Hedge funds urged to accept oversight |
Date: Friday, December 19, 2008
Author: Mark Noble, Advisor.ca
The global hedge fund industry had already been working to increase transparency and oversight, but now Bernard Madoff's alleged $50 billion fraud has some organizations, like the CFA Institute, urging the industry to adopt a uniform set of ethical standards.
In the absence of one single global hedge fund standards body, the CFA Institute has particular pull on this issue, because the large bulk of the practitioners of alternative investment strategies are Chartered Financial Analyst charter holders.
Kurt Schacht, managing director for the Institute's Centre of Financial Market Integrity, says the Madoff scandal underscores the need for the adoption of the institute's Asset Manager Code of Professional Conduct (AMC). The voluntary adoption of the AMC would require hedge fund firms to acknowledge compliance in their marketing information and other client communications.
Schacht says the AMC was created essentially with hedge funds in mind, particularly those in the U.S., which are not subject to the SEC regulations. Already, the Institute's Global Investment Performance Standards (GIPS) have been widely adopted; the AMC would function as an adjunct to that, adopted by firms who seek to comply with best ethical practices in the investment management industry.
Hedge funds have generally been able to avoid SEC oversight because they were believed to be primarily investment vehicles for institutions and sophisticated/accredited investors. Schacht points out that the spillover from the Madoff scandal into pension funds, retail investors and charitable foundations is proof that hedge funds have a much broader influence and therefore need a more rigorous code of conduct.
"The sort of second-hand involvement by even the least sophisticated retail investors on the totem pole, who are beneficiaries of public pension funds around the country, highlights just how significant [an] allocation retail investors have to the alternative space," he says.
Organizations like the Alternative Investment Management Association (AIMA) have recognized for some time that a common set of guidelines needs to be adopted that increases transparency for clients. In particular, the organization announced earlier this year that it was working on a standards of practice guide for fund-of-hedge fund vehicles — which have a high proportion of retail investors.
"In addition to AIMA, there has also been the U.K.-based organization called the Hedge Fund Standards Board, and last year there was the President's Working Group on Financial Markets, which also produced policies and procedures similar to sound practices," says Phil Schmitt, chairman of AIMA Canada. "They all overlapped, but there were items that were touched by some groups but not other groups. AIMA centralized and created a matrix for all these sources so they could all be used."
Schmitt adds that these guidelines are in addition to the local regulations hedge funds are subject to around the world.
"We're not accredited, and we're not a self-regulatory organization. We are just an industry body. We don't think the industry needs to be self-regulated, because we are already regulated.
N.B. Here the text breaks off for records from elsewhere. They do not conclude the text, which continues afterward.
(** * fractalGlass: the flowing-glass hero banner (src/components/Home.tsx)

    The component has two halves, and so has this development.

    - The fragment shader (a GLSL program held in a string) is embedded
      twice.  [Module Shader], over the GLSL built-ins of [Module GLSL],
      takes a GLSL [float] to be an exact rational ([Q]): every operator is
      the one the GLSL specification gives, without rounding, overflow,
      infinities or NaN, and equality of floats is [Qeq] ([==]).  A quotient
      whose divisor is zero has no meaning there; the theorems whose truth
      depends on the value of such a quotient assume the divisor non-zero.
      [Module Shader32], over [Module F32], computes the cover fit, the
      ripple and the edge fade in IEEE 754 single precision, every operation
      rounded as the GPU rounds it; the statements that do not survive
      rounding are settled there.

    - The React effect (mount, the two event handlers, the animation frame,
      the texture-load callback and the cleanup) is embedded in
      [Module Component] as a state machine over an explicit store of
      [Vector2] objects, the window's listener list, the pending
      animation-frame requests and an ordered log of the host calls made. *)

From Stdlib Require Import QArith Qround Lqa SpecFloat.
From stdpp Require Import gmap list.

(** ** GLSL built-ins on exact rationals *)

Module GLSL.
Local Open Scope Q_scope.

(** [a < b] as the condition of an [if]. *)
Definition Qltb (a b : Q) : bool := negb (Qle_bool b a).

(** [abs(x)]: [x] if [x >= 0], otherwise [-x]. *)
Definition abs (x : Q) : Q := if Qle_bool 0 x then x else - x.

(** [sign(x)]: [1.0] if [x > 0], [0.0] if [x = 0], [-1.0] if [x < 0]. *)
Definition sign (x : Q) : Q :=
  if Qltb 0 x then 1 else if Qltb x 0 then - (1) else 0.

(** [floor(x)]: the nearest integer less than or equal to [x]. *)
Definition floor (x : Q) : Q := inject_Z (Qfloor x).

(** [mod(x, y)]: [x - y * floor(x / y)]. *)
Definition mod_ (x y : Q) : Q := x - y * floor (x / y).

(** [min(x, y)]: [y] if [y < x], otherwise [x]. *)
Definition min (x y : Q) : Q := if Qltb y x then y else x.

(** [max(x, y)]: [y] if [x < y], otherwise [x]. *)
Definition max (x y : Q) : Q := if Qltb x y then y else x.

(** [clamp(x, lo, hi)]: [min(max(x, lo), hi)]. *)
Definition clamp (x lo hi : Q) : Q := min (max x lo) hi.

(** [mix(x, y, a)]: [x * (1 - a) + y * a]. *)
Definition mix (x y a : Q) : Q := x * (1 - a) + y * a.

(** [smoothstep(edge0, edge1, x)]:
    [t = clamp((x - edge0) / (edge1 - edge0), 0.0, 1.0);
     return t * t * (3.0 - 2.0 * t);]
    The GLSL specification leaves the result undefined when
    [edge0 >= edge1]; [smoothEdge] calls it that way on the right edge, and
    the model gives the call the value of the formula, as implementations
    do. *)
Definition smoothstep (edge0 edge1 x : Q) : Q :=
  let t := clamp ((x - edge0) / (edge1 - edge0)) 0 1 in
  t * t * (3 - 2 * t).

(** [vec2], with the component-wise operators the shader uses. *)
Record vec2 : Type := Vec2 { vx : Q; vy : Q }.

Definition vadd (a b : vec2) : vec2 := Vec2 (vx a + vx b) (vy a + vy b).
Definition vsub (a b : vec2) : vec2 := Vec2 (vx a - vx b) (vy a - vy b).
Definition vmul (a b : vec2) : vec2 := Vec2 (vx a * vx b) (vy a * vy b).
Definition vdiv (a b : vec2) : vec2 := Vec2 (vx a / vx b) (vy a / vy b).
Definition vscale (a : vec2) (k : Q) : vec2 := Vec2 (vx a * k) (vy a * k).
Definition vclamp (a : vec2) (lo hi : Q) : vec2 :=
  Vec2 (clamp (vx a) lo hi) (clamp (vy a) lo hi).

(** Equality of two [vec2] values, component by component. *)
Definition veq (a b : vec2) : Prop := vx a == vx b /\ vy a == vy b.

End GLSL.

(** ** The fragment shader *)

Module Shader.
Import GLSL.
Local Open Scope Q_scope.

(** The uniforms the fragment shader declares ([uTexture], the sampler, is
    opaque to everything modelled here). *)
Record Uniforms : Type := mkUniforms {
  uResolution : vec2;
  uTextureSize : vec2;
  uMouse : vec2;
  uTime : Q;
  uParallaxStrength : Q;
  uDistortionMultiplier : Q;
  uGlassStrength : Q;
  uStripesFrequency : Q;
  uGlassSmoothness : Q;
  uEdgePadding : Q;
  uFlowSpeed : Q
}.

Section Fragment.
Variable u : Uniforms.

(** The locals of [getCoverUV], in the order the shader computes them. *)
Definition coverScale (textureSize : vec2) : Q :=
  let s := vdiv (uResolution u) textureSize in
  max (vx s) (vy s).

Definition coverScaledSize (textureSize : vec2) : vec2 :=
  vscale textureSize (coverScale textureSize).

Definition coverOffset (textureSize : vec2) : vec2 :=
  vscale (vsub (uResolution u) (coverScaledSize textureSize)) (1 # 2).

Definition getCoverUV (uv textureSize : vec2) : vec2 :=
  if Qltb (vx textureSize) 1 || Qltb (vy textureSize) 1 then uv
  else
    let scaledSize := coverScaledSize textureSize in
    let offset := coverOffset textureSize in
    vdiv (vsub (vmul uv (uResolution u)) offset) scaledSize.

Definition displacement (x num_stripes strength : Q) : Q :=
  let modulus := 1 / num_stripes in
  mod_ x modulus * strength.

(** The body of the [for] loop of [fractalGlass] at loop index [i]. *)
Definition glassTerm (x time : Q) (i : Z) : Q :=
  let offset := inject_Z i * uGlassSmoothness u + time * uFlowSpeed u in
  displacement (x + offset) (uStripesFrequency u) (uGlassStrength u).

(** [for (int i = lo; i <= 5; i++) d += ...], with [n] iterations left. *)
Fixpoint glassLoop (x time : Q) (n : nat) (i : Z) (d : Q) : Q :=
  match n with
  | O => d
  | S n' => glassLoop x time n' (i + 1)%Z (d + glassTerm x time i)
  end.

Definition fractalGlass (x time : Q) : Q :=
  let d := glassLoop x time 11 (-5)%Z 0 in
  let d := d / 11 in
  x + d.

Definition smoothEdge (x padding : Q) : Q :=
  let edge := padding in
  if Qltb x edge then smoothstep 0 edge x
  else if Qltb (1 - edge) x then smoothstep 1 (1 - edge) x
  else 1.

(** [main], split at the values the claims speak about. *)
Definition edgeFactor (vUv : vec2) : Q := smoothEdge (vx vUv) (uEdgePadding u).

(** [uv] after [uv.x = mix(originalX, distorted, edgeFactor)]. *)
Definition distortedUV (vUv : vec2) : vec2 :=
  let originalX := vx vUv in
  let distorted := fractalGlass originalX (uTime u) in
  Vec2 (mix originalX distorted (edgeFactor vUv)) (vy vUv).

Definition normalizedMouse : vec2 := vdiv (uMouse u) (uResolution u).

Definition parallaxOffset (vUv : vec2) : vec2 :=
  let originalX := vx vUv in
  let distortionFactor := vx (distortedUV vUv) - originalX in
  let parallaxDirection := - sign ((1 # 2) - vx normalizedMouse) in
  let offset :=
    Vec2 (parallaxDirection * abs (vx normalizedMouse - (1 # 2))
            * uParallaxStrength u
            * (1 + abs distortionFactor * uDistortionMultiplier u))
         0 in
  vscale offset (edgeFactor vUv).

(** [uv] after [uv += parallaxOffset]. *)
Definition parallaxUV (vUv : vec2) : vec2 :=
  vadd (distortedUV vUv) (parallaxOffset vUv).

(** The coordinate [main] hands to [texture2D]. *)
Definition sampleUV (vUv : vec2) : vec2 :=
  let coverUV := getCoverUV (parallaxUV vUv) (uTextureSize u) in
  vclamp coverUV 0 1.

End Fragment.

(** The uniform values the component installs at mount, for a window of the
    given inner size. *)
Definition defaults (w h : Q) : Uniforms :=
  {| uResolution := Vec2 w h;
     uTextureSize := Vec2 1 1;
     uMouse := Vec2 (w / 2) (h / 2);
     uTime := 0;
     uParallaxStrength := 1 # 10;
     uDistortionMultiplier := 10;
     uGlassStrength := 2;
     uStripesFrequency := 35;
     uGlassSmoothness := 1 # 100000;
     uEdgePadding := 1 # 10;
     uFlowSpeed := 1 # 100 |}.

End Shader.

(** ** The React effect: mount, handlers, animation frame, cleanup *)

Module Component.
Import GLSL.
Local Open Scope Q_scope.

(** Identities of the objects the effect hands to the host.  Everything that
    is not the component's own is [Foreign]. *)
Inductive EventType : Type := Mousemove | Resize.
Inductive Handler : Type := OnMouseMove | OnResize | ForeignHandler (n : nat).
Inductive Callback : Type := Animate | ForeignCallback (n : nat).
Inductive Element : Type := Canvas | ForeignElement (n : nat).
Inductive Resource : Type := Renderer | Geometry | Texture | Material.

#[export] Instance EventType_eq_dec : EqDecision EventType.
Proof. solve_decision. Defined.
#[export] Instance Handler_eq_dec : EqDecision Handler.
Proof. solve_decision. Defined.
#[export] Instance Callback_eq_dec : EqDecision Callback.
Proof. solve_decision. Defined.
#[export] Instance Element_eq_dec : EqDecision Element.
Proof. solve_decision. Defined.
#[export] Instance Resource_eq_dec : EqDecision Resource.
Proof. solve_decision. Defined.

(** The host calls the effect makes, as they are logged. *)
Inductive Call : Type :=
| AddEventListener (ty : EventType) (h : Handler)
| RemoveEventListener (ty : EventType) (h : Handler)
| RequestAnimationFrame (cb : Callback) (id : nat)
| CancelAnimationFrame (id : nat)
| AppendChild (e : Element)
| RemoveChild (e : Element)
| Dispose (r : Resource)
| Render.

(** The browser side: the window, the container [div] and the call log. *)
Record Host : Type := mkHost {
  innerWidth : Q;
  innerHeight : Q;
  devicePixelRatio : Q;
  listeners : list (EventType * Handler);
  rafQueue : gmap nat Callback;
  rafNext : nat;
  containerRef : bool;
  children : list Element;
  log : list Call
}.

(** The [uniforms] object: the three [Vector2] values are references into
    the store, the scalars are held in place. *)
Record JSUniforms : Type := mkJSUniforms {
  uResolution : nat;
  uTextureSize : nat;
  uMouse : nat;
  uTime : Q;
  uParallaxStrength : Q;
  uDistortionMultiplier : Q;
  uGlassStrength : Q;
  uStripesFrequency : Q;
  uGlassSmoothness : Q;
  uEdgePadding : Q;
  uFlowSpeed : Q
}.

(** What the effect's closure holds. *)
Record Closure : Type := mkClosure {
  store : gmap nat vec2;
  uniforms : JSUniforms;
  cameraAspect : Q;
  projectionAspect : Q;
  rendererSize : vec2;
  pixelRatio : Q;
  canvasRef : option Element;
  animationId : option nat;
  live : list Resource
}.

Record State : Type := mkState { host : Host; clo : Closure }.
The primary jurisdiction that defeats that is in the U.S., where registration with the SEC is voluntary," he says. "In most other developed countries, it's regulated through the securities regulator. It's a misnomer in the press that it's not a regulated industry."
Schacht contends that, despite the best efforts and coordination of industry groups within the hedge fund world, there are a number of guidelines, and firms can pick and choose which ones to follow.
"There are probably six or seven rule books out there that profess to be the best operational guidelines for hedge funds. I think [the industry] has been successful in making the case to regulators that those are adequate," he says. "They worked, but it doesn't work very well now in light of the Madoff situation. There have been a number of prominent hedge fund blow-ups, but none of the scale of Madoff in terms of its size and reach to all sorts of different kinds of investors, most importantly the number of charitable foundations that may be wiped out by this."
Given the global scope of the CFA designation's purview, Schacht believes if the AMC was adopted by hedge fund managers globally, it could provide one single relatable benchmark that hedge fund investors, including fund-of-fund firms and pensions, could use to gauge the risk management and ethical standard of prospective firms.
What has shocked him most about the Madoff scandal is the number of well-respected fund sponsors that touted their due diligence, but have been nonetheless burned by Madoff.
"If you're an institutional investor for our pension fund, we want to have some basis of comparison for your firm with other hedge funds. We want to understand you have a rigorous process in place for ethics and integrity, which includes client-focused disclosure and valuation," he says. "In order to adopt the AMC, you have to ensure you're in compliance with all of the guidelines. That's a major difference between our group and other organizations like AIMA, the U.S.-based Managed Funds Association, or even the President's Working Group papers that have been out recently."
Schmitt says he's already seeing the shift within the industry. Investors are wanting more disclosure, and it's in the interest of firms to provide it.
"There will be more disclosure and transparency. We all learn each time one of these crises or breaches happens. You learn from it," he says. "Frankly, the association has always felt you should be able to access enough information to judge the quality of your investments. It's never been dictated anywhere that full transparency is required, nor is full transparency the answer to everything. That balance of power is shifting, as it often does, through market cycles. The buyer now has greater abilities to say we need to have greater knowledge of what's going on."